BEGIN Information supplied
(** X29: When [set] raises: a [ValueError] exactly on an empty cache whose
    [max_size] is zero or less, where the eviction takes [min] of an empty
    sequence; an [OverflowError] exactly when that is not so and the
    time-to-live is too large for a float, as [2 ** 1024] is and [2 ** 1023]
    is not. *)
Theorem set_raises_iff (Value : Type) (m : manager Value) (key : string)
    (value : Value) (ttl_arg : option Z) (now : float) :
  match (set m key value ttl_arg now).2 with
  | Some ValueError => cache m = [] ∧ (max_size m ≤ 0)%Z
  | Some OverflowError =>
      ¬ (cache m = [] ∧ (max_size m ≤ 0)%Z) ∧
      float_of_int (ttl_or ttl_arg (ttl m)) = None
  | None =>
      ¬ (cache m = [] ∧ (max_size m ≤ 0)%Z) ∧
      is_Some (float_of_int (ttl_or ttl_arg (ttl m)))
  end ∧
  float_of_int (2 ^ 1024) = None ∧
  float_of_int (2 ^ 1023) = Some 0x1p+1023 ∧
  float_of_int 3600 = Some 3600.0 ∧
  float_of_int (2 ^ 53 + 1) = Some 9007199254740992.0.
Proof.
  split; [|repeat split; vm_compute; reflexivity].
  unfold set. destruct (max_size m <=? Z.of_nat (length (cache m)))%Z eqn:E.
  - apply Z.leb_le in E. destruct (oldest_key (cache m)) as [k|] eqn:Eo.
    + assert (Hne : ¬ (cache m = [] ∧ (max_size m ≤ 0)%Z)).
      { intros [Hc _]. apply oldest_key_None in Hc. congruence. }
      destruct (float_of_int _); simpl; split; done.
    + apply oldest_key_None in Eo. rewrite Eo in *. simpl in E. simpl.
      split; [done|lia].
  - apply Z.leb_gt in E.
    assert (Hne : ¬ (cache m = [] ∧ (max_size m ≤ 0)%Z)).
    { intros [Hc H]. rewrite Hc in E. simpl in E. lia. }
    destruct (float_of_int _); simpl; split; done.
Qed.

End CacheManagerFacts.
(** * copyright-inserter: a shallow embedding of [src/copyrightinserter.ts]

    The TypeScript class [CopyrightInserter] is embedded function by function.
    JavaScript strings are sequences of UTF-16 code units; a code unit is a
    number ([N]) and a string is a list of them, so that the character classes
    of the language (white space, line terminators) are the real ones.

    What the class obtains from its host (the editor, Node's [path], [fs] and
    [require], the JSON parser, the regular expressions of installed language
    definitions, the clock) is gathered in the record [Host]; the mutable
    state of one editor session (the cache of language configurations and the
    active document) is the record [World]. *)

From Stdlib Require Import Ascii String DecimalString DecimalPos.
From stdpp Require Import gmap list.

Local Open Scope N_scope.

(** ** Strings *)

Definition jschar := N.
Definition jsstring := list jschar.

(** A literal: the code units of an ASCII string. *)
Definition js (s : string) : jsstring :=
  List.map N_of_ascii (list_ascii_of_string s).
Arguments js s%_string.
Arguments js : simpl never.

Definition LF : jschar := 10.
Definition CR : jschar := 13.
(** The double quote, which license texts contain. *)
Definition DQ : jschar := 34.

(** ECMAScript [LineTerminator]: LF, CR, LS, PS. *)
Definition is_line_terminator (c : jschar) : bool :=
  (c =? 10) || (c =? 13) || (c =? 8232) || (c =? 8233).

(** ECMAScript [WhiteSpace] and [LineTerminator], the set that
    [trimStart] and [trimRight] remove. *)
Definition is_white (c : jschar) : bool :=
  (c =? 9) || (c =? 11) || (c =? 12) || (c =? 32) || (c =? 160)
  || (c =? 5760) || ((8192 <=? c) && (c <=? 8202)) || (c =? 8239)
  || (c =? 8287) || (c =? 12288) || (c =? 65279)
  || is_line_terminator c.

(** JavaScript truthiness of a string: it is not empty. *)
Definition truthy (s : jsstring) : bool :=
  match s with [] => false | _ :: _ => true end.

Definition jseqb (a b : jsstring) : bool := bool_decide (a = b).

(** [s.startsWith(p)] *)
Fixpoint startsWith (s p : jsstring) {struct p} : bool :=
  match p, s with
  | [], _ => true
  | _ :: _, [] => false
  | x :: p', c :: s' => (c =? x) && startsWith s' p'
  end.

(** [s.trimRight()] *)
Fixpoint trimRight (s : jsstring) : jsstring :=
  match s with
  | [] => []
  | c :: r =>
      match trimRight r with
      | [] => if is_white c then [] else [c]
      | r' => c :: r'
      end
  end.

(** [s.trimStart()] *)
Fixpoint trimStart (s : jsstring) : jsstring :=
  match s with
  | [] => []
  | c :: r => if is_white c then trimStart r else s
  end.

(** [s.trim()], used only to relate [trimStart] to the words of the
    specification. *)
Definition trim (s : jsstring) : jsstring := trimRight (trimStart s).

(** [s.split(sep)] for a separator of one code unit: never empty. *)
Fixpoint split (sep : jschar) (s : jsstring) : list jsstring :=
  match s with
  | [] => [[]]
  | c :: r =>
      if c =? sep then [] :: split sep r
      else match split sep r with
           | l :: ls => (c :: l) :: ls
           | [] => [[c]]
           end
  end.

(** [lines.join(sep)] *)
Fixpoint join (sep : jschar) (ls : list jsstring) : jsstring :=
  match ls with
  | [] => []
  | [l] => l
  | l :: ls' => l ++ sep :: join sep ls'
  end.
END Information supplied
* [About this exercise] Restate the full listing word for word, leaving out nothing.

* [Solution to the problem]
(** X29: When [set] raises: a [ValueError] exactly on an empty cache whose
    [max_size] is zero or less, where the eviction takes [min] of an empty
    sequence; an [OverflowError] exactly when that is not so and the
    time-to-live is too large for a float, as [2 ** 1024] is and [2 ** 1023]
    is not. *)
Theorem set_raises_iff (Value : Type) (m : manager Value) (key : string)
    (value : Value) (ttl_arg : option Z) (now : float) :
  match (set m key value ttl_arg now).2 with
  | Some ValueError => cache m = [] ∧ (max_size m ≤ 0)%Z
  | Some OverflowError =>
      ¬ (cache m = [] ∧ (max_size m ≤ 0)%Z) ∧
      float_of_int (ttl_or ttl_arg (ttl m)) = None
  | None =>
      ¬ (cache m = [] ∧ (max_size m ≤ 0)%Z) ∧
      is_Some (float_of_int (ttl_or ttl_arg (ttl m)))
  end ∧
  float_of_int (2 ^ 1024) = None ∧
  float_of_int (2 ^ 1023) = Some 0x1p+1023 ∧
  float_of_int 3600 = Some 3600.0 ∧
  float_of_int (2 ^ 53 + 1) = Some 9007199254740992.0.
Proof.
  split; [|repeat split; vm_compute; reflexivity].
  unfold set. destruct (max_size m <=? Z.of_nat (length (cache m)))%Z eqn:E.
  - apply Z.leb_le in E. destruct (oldest_key (cache m)) as [k|] eqn:Eo.
    + assert (Hne : ¬ (cache m = [] ∧ (max_size m ≤ 0)%Z)).
      { intros [Hc _]. apply oldest_key_None in Hc. congruence. }
      destruct (float_of_int _); simpl; split; done.
    + apply oldest_key_None in Eo. rewrite Eo in *. simpl in E. simpl.
      split; [done|lia].
  - apply Z.leb_gt in E.
    assert (Hne : ¬ (cache m = [] ∧ (max_size m ≤ 0)%Z)).
    { intros [Hc H]. rewrite Hc in E. simpl in E. lia. }
    destruct (float_of_int _); simpl; split; done.
Qed.

End CacheManagerFacts.
(** * copyright-inserter: a shallow embedding of [src/copyrightinserter.ts]

    The TypeScript class [CopyrightInserter] is embedded function by function.
    JavaScript strings are sequences of UTF-16 code units; a code unit is a
    number ([N]) and a string is a list of them, so that the character classes
    of the language (white space, line terminators) are the real ones.

    What the class obtains from its host (the editor, Node's [path], [fs] and
    [require], the JSON parser, the regular expressions of installed language
    definitions, the clock) is gathered in the record [Host]; the mutable
    state of one editor session (the cache of language configurations and the
    active document) is the record [World]. *)

From Stdlib Require Import Ascii String DecimalString DecimalPos.
From stdpp Require Import gmap list.

Local Open Scope N_scope.

(** ** Strings *)

Definition jschar := N.
Definition jsstring := list jschar.

(** A literal: the code units of an ASCII string. *)
Definition js (s : string) : jsstring :=
  List.map N_of_ascii (list_ascii_of_string s).
Arguments js s%_string.
Arguments js : simpl never.

Definition LF : jschar := 10.
Definition CR : jschar := 13.
(** The double quote, which license texts contain. *)
Definition DQ : jschar := 34.

(** ECMAScript [LineTerminator]: LF, CR, LS, PS. *)
Definition is_line_terminator (c : jschar) : bool :=
  (c =? 10) || (c =? 13) || (c =? 8232) || (c =? 8233).

(** ECMAScript [WhiteSpace] and [LineTerminator], the set that
    [trimStart] and [trimRight] remove. *)
Definition is_white (c : jschar) : bool :=
  (c =? 9) || (c =? 11) || (c =? 12) || (c =? 32) || (c =? 160)
  || (c =? 5760) || ((8192 <=? c) && (c <=? 8202)) || (c =? 8239)
  || (c =? 8287) || (c =? 12288) || (c =? 65279)
  || is_line_terminator c.

(** JavaScript truthiness of a string: it is not empty. *)
Definition truthy (s : jsstring) : bool :=
  match s with [] => false | _ :: _ => true end.

Definition jseqb (a b : jsstring) : bool := bool_decide (a = b).

(** [s.startsWith(p)] *)
Fixpoint startsWith (s p : jsstring) {struct p} : bool :=
  match p, s with
  | [], _ => true
  | _ :: _, [] => false
  | x :: p', c :: s' => (c =? x) && startsWith s' p'
  end.

(** [s.trimRight()] *)
Fixpoint trimRight (s : jsstring) : jsstring :=
  match s with
  | [] => []
  | c :: r =>
      match trimRight r with
      | [] => if is_white c then [] else [c]
      | r' => c :: r'
      end
  end.

(** [s.trimStart()] *)
Fixpoint trimStart (s : jsstring) : jsstring :=
  match s with
  | [] => []
  | c :: r => if is_white c then trimStart r else s
  end.

(** [s.trim()], used only to relate [trimStart] to the words of the
    specification. *)
Definition trim (s : jsstring) : jsstring := trimRight (trimStart s).

(** [s.split(sep)] for a separator of one code unit: never empty. *)
Fixpoint split (sep : jschar) (s : jsstring) : list jsstring :=
  match s with
  | [] => [[]]
  | c :: r =>
      if c =? sep then [] :: split sep r
      else match split sep r with
           | l :: ls => (c :: l) :: ls
           | [] => [[c]]
           end
  end.

(** [lines.join(sep)] *)
Fixpoint join (sep : jschar) (ls : list jsstring) : jsstring :=
  match ls with
  | [] => []
  | [l] => l
  | l :: ls' => l ++ sep :: join sep ls'
  end.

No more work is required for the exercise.